“Alessandra Todde ha rappresentato una risorsa locale di qualità, ma ha saputo anche parlare ai sardi dei loro problemi reali. E non ha voluto chiudere la campagna con i leader di Roma sul palco
La vittoria di Alessandra Todde in Sardegna ci lascia qualche lezione che è bene raccogliere. Innanzi tutto, le elezioni regionali non sono un voto nazionale. In secondo luogo –e proprio per questo – conta molto il candidato presidente.

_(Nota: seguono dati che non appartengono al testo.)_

(** * reddit-api-client: a shallow embedding of the client and its checks

    The development follows the Python package [reddit_client]:

    - [config.py]: the [Config] dataclass, [Config.from_env] and
      [Config.is_authenticated];
    - [api_client.py]: [RedditClient] and its fetch, formatting and
      statistics methods;
    - [examples/*.py]: the three scripts, each with a [main].

    Conventions of the embedding.

    - A Python [str] is a [string]; its characters are the code points
      below 256.
    - A Python [int] is a [Z].  A Python [float] is represented by the
      rational number it denotes, a [Qc]; the rounding of an arithmetic
      result to binary64 and the range limit of binary64 are not modelled.
    - A [dict] with string keys is a [gmap string value].
    - Effects are explicit: a computation takes the interpreter state (the
      process environment, the lines waiting on standard input and the
      trace of events performed so far) and returns either a value or the
      exception raised, together with the new state.
    - Everything that comes from outside the package (the parsed [.env]
      file, the clock, the answers of the wrapped Reddit library) is a
      field of a [World] record, on which nothing is assumed. *)

From Stdlib Require Import ZArith QArith Qcanon String Ascii List Bool Lia.
From stdpp Require Import base option strings list gmap.

Local Open Scope string_scope.
Local Open Scope list_scope.
Local Open Scope Z_scope.

(** ** Python values and exceptions *)

Inductive value : Type :=
| VNone
| VBool (b : bool)
| VInt (n : Z)
| VFloat (x : Qc)
| VStr (s : string).

Abbreviation dict := (gmap string value).

Inductive exception : Type :=
| ValueError (msg : string)
| KeyError (key : string)
| TypeError
| ZeroDivisionError
| EOFError
| LibraryError (what : string).   (* anything the wrapped library raises *)

(** What [json.dump] is handed by the scripts. *)
Inductive dumped : Type :=
| DumpPosts (posts : list dict)
| DumpResult (result : gmap string dict).

(** ** Events and interpreter state *)

Inductive event : Type :=
| EvReadFile (path : string)             (* load_dotenv reads the env file *)
| EvRequest (endpoint : string)          (* the library queries Reddit *)
| EvNow                                  (* datetime.now() *)
| EvTrueDiv (a b : value)                (* one evaluation of the / operator *)
| EvInput (prompt : string)              (* input(prompt) *)
| EvPrint                                (* print(...); the text is not kept *)
| EvDump (path : string) (data : dumped) (* open(path, 'w') and json.dump *).

Definition is_request (e : event) : bool :=
  match e with EvRequest _ => true | _ => false end.

Definition is_truediv (e : event) : bool :=
  match e with EvTrueDiv _ _ => true | _ => false end.

Definition is_dump (e : event) : bool :=
  match e with EvDump _ _ => true | _ => false end.

Record state : Type := mkState {
  environ : gmap string string;   (* os.environ *)
  stdin : list string;            (* lines not yet read by input() *)
  trace : list event              (* oldest event first *)
}.

(** ** The computation monad *)

Definition M (A : Type) : Type := state -> (exception + A) * state.

Definition ret {A} (a : A) : M A := fun s => (inr a, s).

Definition bind {A B} (m : M A) (k : A -> M B) : M B :=
  fun s => match m s with
           | (inr a, s') => k a s'
           | (inl e, s') => (inl e, s')
           end.

Definition raise {A} (e : exception) : M A := fun s => (inl e, s).

(** [try: body except Exception as e: handler e] *)
Definition try_except {A} (body : M A) (handler : exception -> M A) : M A :=
  fun s => match body s with
           | (inr a, s') => (inr a, s')
           | (inl e, s') => handler e s'
           end.

Definition emit (e : event) : M unit :=
  fun s => (inr tt, mkState (environ s) (stdin s) (trace s ++ [e])).

Definition lift {A} (r : exception + A) : M A := fun s => (r, s).

Declare Scope py_scope.
Delimit Scope py_scope with py.
Notation "x <- m ;; k" := (bind m (fun x => k))
  (at level 100, m at next level, right associativity) : py_scope.
Notation "m ;;; k" := (bind m (fun _ => k))
  (at level 100, right associativity) : py_scope.
Local Open Scope py_scope.

(** ** The objects of the wrapped library

    Each class is a module with the attributes the package reads. *)

Module Redditor.
Record t : Type := { name : string }.
End Redditor.

Module Subreddit.
Record t : Type := {
  display_name : string;
  title : string;
  public_description : string;
  subscribers : Z;
  active_user_count : Z;
  created_utc : Qc;
  over18 : bool;
  url : string
}.
End Subreddit.

Module Submission.
Record t : Type := {
  id : string;
  title : string;
  author : option Redditor.t;
  score : Z;
  upvote_ratio : Qc;
  num_comments : Z;
  created_utc : Qc;
  url : string;
  permalink : string;
  is_self : bool;
  selftext : string;
  link_flair_text : option string;
  subreddit : Subreddit.t;
  over_18 : bool;
  spoiler : bool;
  stickied : bool
}.
End Submission.

Module Comment.
Record t : Type := {
  id : string;
  author : option Redditor.t;
  body : string;
  score : Z;
  created_utc : Qc;
  permalink : string;
  is_submitter : bool;
  parent_id : string;
  depth : Z
}.
End Comment.

Module MoreComments.
Record t : Type := { count : Z; children : list string }.
End MoreComments.

(** An entry of [submission.comments.list()]. *)
Inductive entry : Type :=
| AComment (c : Comment.t)
| AMore (m : MoreComments.t).

Record World : Type := {
  (* dotenv: the bindings parsed from the file at a path (none if absent) *)
  dotenv_values : string -> gmap string string;
  (* datetime.fromtimestamp(t).isoformat() *)
  fromtimestamp_isoformat : Qc -> string;
  (* datetime.now().isoformat() *)
  now_isoformat : string;
  (* subreddit.hot(limit=...), .new, .top, .search, fully iterated *)
  praw_hot : string -> Z -> exception + list Submission.t;
  praw_new : string -> Z -> exception + list Submission.t;
  praw_top : string -> string -> Z -> exception + list Submission.t;
  praw_search : string -> string -> string -> string -> Z
                -> exception + list Submission.t;
  (* submission.comments.list(); the flag tells whether
     replace_more(limit=0) was called before *)
  praw_comments_list : string -> bool -> exception + list entry;
  (* the attributes of reddit.subreddit(name) *)
  praw_subreddit : string -> exception + Subreddit.t
}.

(** * config.py *)

Record Config : Type := mkConfig {
  client_id : string;
  client_secret : string;
  user_agent : string;
  username : option string;
  password : option string
}.

(** Truth value of a [str] and of an [Optional[str]]. *)
Definition str_bool (s : string) : bool := negb (String.eqb s "").

Definition opt_str_bool (o : option string) : bool :=
  match o with Some s => str_bool s | None => false end.

(** [load_dotenv(env_file)]: variables of the file are added to
    [os.environ]; a variable already in the environment is kept. *)
Definition loaded_environ (w : World) (env_file : string) (s : state)
    : gmap string string :=
  environ s ∪ dotenv_values w env_file.
(** * Docstring analyzer: a shallow embedding of [backend/analyzer.py]

    The analyzer walks the syntax tree of one Python file, records classes,
    functions and methods with a parameter model and a baseline docstring,
    counts comments from the token stream, and aggregates a report.

    The three standard-library services the analyzer calls ([ast.parse],
    [ast.unparse], [tokenize.generate_tokens]) are variables of a section;
    the analyzer's own code is embedded as functions over them.  A Python
    [str] is a [string] whose characters are code points below 256. *)

From Stdlib Require Import ZArith String Ascii List Lia Bool.
From Stdlib Require Import QArith Qround Qpower Lqa.
From stdpp Require Import base list.
Import ListNotations.

Local Open Scope string_scope.
Local Open Scope list_scope.
Local Open Scope nat_scope.

(** ** Python string operations used by the analyzer *)

Module Py.

Definition code (c : ascii) : nat := nat_of_ascii c.

(** [str.isspace] on one code point below 256. *)
Definition isspace (c : ascii) : bool :=
  let n := code c in
  ((9 <=? n) && (n <=? 13)) || ((28 <=? n) && (n <=? 32))
  || (n =? 133) || (n =? 160).

(** [str.isnumeric] on one code point below 256: the decimal digits, the
    superscripts 1 to 3 and the three vulgar fractions. *)
Definition isnumeric_char (c : ascii) : bool :=
  let n := code c in
  ((48 <=? n) && (n <=? 57)) || (n =? 178) || (n =? 179) || (n =? 185)
  || ((188 <=? n) && (n <=? 190)).

(** [s.isnumeric()]: every character numeric and at least one character. *)
Fixpoint all_numeric (s : string) : bool :=
  match s with
  | EmptyString => true
  | String c r => isnumeric_char c && all_numeric r
  end.

Definition isnumeric (s : string) : bool :=
  match s with
  | EmptyString => false
  | _ => all_numeric s
  end.

(** Truth value of a [str]: non-empty. *)
Definition truthy (s : string) : bool :=
  match s with EmptyString => false | _ => true end.

Fixpoint lstrip (s : string) : string :=
  match s with
  | EmptyString => EmptyString
  | String c r => if isspace c then lstrip r else s
  end.

Fixpoint rstrip (s : string) : string :=
  match s with
  | EmptyString => EmptyString
  | String c r =>
      match rstrip r with
      | EmptyString => if isspace c then EmptyString else String c EmptyString
      | r' => String c r'
      end
  end.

Todde ha voluto fare una campagna molto radicata nei problemi della Sardegna, connessa allo “spirito sardo” e lontana dalle polemiche nazionali. Non ha voluto concludere con i leader di Roma sul palco ed ha avuto ragione.
Ha convinto i sardi di essere la persona giusta per i (tanti) problemi dell‘isola. Certamente ha intrepretato la contrarietà sarda per l’autonomia differenziata, come si vede dai risultati della Lega isolana.
Questo tema ha influito molto più che la questione del reddito di cittadinanza e lo ritroveremo in altre regioni soprattutto del sud. Su tale questione cattolici democratici, progressisti e cinquestelle sono d’accordo: l’autonomia differenziata proposta in parlamento spezza il paese e lo rende ancora più ingiusto di quanto già sia.
L’autonomismo deve sempre essere nell’interesse generale e soprattutto alla ricerca dell’eguaglianza, almeno come tensione. Quindi l’autonomia è possibile (ed auspicabile nella forma della sussidiarietà) ma soltanto se è solidale. La percezione generale è che quella leghista non lo sia ma ritragga la separazione dei “più ricchi” dagli altri, accusati di usare i “loro” soldi.
Inoltre Alessandra Todde ha rappresentato una risorsa locale di qualità. È l’evidenza a cui i partiti più grandi (di destra o di sinistra) devono in qualche modo arrendersi: per incarnare una buona politica servono volti nuovi ma non improvvisati: persone vere che rappresentino esperienze reali e non solo interne.
Alessandra Todde aveva tale curriculum già da prima di entrare in politica e lo ha provato.
Nel nuovo corso il Pd sta apprendendo a rinunciare nel piazzare sempre i propri candidati di apparato.
All’Italia servono candidati presidenti migliori, preparati, che abbiano già dimostrato qualcosa, non burocrati di partito e nemmeno concorrenti scelti in maniera estemporanea, senza alcuna esperienza o competenza com’è stato fatto purtroppo nel recente passato.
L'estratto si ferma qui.